- What the exercise asks
Whenever a line of the entries below holds the string "Hmono", copy that line and return it.

BEGIN

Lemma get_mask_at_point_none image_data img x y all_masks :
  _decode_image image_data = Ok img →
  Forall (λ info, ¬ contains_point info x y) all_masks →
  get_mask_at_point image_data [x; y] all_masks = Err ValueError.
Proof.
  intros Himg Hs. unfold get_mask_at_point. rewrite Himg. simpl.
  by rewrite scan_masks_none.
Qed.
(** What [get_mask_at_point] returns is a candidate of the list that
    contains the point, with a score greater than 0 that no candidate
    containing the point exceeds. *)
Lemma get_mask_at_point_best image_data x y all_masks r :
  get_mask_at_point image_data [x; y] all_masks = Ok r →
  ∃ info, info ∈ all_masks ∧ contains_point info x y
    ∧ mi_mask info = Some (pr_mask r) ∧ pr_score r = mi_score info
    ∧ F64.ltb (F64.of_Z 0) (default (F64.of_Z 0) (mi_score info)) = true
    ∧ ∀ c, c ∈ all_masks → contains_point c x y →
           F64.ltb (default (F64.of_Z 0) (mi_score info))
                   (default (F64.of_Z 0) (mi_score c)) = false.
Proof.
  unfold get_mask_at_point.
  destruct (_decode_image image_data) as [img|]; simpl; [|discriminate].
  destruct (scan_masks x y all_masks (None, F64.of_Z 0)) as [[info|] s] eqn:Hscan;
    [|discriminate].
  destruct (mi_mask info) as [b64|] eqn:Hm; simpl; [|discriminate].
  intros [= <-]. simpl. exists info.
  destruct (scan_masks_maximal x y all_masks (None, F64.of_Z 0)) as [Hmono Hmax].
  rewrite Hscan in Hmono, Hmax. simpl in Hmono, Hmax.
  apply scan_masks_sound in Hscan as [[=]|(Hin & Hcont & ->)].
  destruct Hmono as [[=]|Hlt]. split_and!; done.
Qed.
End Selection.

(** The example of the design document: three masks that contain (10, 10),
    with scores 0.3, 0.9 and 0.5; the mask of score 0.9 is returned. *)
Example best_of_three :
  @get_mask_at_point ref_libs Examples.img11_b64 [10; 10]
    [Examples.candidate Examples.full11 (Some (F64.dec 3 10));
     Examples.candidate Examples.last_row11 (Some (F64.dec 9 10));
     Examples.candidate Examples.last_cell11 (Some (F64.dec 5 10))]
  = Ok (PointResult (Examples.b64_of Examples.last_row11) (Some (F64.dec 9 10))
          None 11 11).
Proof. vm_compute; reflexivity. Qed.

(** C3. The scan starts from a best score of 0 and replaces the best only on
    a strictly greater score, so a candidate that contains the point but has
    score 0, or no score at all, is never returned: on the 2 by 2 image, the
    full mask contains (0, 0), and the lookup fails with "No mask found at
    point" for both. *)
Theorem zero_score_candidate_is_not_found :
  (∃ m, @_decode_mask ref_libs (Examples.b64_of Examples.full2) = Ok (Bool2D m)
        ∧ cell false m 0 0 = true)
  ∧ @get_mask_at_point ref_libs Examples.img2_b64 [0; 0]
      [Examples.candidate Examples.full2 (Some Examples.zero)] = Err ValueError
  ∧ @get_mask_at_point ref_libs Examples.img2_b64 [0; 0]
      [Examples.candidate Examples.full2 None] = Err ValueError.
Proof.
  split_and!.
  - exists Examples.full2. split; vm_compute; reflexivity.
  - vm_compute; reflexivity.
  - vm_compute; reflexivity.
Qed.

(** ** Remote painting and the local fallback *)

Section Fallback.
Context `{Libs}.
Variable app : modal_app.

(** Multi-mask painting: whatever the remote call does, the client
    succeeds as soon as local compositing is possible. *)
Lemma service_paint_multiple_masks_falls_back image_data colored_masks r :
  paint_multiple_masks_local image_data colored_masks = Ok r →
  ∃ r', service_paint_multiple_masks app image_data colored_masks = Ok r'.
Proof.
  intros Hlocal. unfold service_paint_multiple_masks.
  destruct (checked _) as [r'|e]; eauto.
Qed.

END
BEGIN

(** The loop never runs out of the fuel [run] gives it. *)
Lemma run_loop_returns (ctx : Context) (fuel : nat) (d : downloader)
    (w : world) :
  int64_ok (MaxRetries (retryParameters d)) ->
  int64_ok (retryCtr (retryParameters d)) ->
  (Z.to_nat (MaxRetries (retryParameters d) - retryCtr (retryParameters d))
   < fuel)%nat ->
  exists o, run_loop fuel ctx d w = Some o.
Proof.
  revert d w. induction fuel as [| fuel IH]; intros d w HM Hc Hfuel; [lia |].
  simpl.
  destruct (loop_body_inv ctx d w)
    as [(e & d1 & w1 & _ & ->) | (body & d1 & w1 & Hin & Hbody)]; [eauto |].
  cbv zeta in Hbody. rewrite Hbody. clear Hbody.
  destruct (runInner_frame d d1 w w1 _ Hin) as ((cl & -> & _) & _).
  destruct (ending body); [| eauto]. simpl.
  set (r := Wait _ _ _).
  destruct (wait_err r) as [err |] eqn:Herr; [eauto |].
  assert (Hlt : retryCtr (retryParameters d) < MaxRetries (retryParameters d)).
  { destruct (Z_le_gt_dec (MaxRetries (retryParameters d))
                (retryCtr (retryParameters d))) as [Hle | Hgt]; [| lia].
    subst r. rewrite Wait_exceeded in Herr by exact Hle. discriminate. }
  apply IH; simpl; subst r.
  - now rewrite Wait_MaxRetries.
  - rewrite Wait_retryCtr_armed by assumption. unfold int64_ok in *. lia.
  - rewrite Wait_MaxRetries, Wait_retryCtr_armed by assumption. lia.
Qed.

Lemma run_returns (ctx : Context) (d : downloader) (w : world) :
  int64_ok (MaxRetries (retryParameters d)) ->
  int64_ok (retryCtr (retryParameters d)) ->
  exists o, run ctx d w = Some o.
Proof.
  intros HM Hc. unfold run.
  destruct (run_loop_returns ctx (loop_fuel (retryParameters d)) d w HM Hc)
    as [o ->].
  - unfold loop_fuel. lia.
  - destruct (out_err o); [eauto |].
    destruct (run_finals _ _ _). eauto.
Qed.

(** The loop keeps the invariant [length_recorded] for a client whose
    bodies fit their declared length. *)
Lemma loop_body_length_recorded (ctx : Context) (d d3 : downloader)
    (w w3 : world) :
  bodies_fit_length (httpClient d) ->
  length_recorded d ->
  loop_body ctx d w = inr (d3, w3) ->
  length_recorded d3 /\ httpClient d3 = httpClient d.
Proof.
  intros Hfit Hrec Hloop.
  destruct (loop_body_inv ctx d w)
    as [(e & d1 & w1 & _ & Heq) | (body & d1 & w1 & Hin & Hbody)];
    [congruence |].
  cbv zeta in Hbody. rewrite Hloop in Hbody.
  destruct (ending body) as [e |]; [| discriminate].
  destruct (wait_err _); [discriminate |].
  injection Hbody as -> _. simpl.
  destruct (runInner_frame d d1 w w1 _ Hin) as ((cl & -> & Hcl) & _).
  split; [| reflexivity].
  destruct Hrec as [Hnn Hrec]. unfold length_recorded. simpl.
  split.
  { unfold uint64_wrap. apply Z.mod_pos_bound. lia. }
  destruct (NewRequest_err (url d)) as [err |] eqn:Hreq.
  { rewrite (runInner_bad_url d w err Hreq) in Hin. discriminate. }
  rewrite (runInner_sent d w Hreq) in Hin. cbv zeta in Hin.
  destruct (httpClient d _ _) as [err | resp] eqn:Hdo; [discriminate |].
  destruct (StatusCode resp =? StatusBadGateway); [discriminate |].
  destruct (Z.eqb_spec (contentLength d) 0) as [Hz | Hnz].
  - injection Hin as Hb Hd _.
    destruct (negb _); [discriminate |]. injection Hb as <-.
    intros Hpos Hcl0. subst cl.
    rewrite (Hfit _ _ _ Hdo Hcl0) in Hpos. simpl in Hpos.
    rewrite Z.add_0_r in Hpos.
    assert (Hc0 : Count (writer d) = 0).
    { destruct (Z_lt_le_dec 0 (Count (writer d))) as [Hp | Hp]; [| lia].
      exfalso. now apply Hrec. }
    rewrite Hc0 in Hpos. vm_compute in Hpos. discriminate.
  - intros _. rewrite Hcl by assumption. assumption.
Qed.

END

- Task answer
  destruct (scan_masks_maximal x y all_masks (None, F64.of_Z 0)) as [Hmono Hmax].
  rewrite Hscan in Hmono, Hmax. simpl in Hmono, Hmax.
  destruct Hmono as [[=]|Hlt]. split_and!; done.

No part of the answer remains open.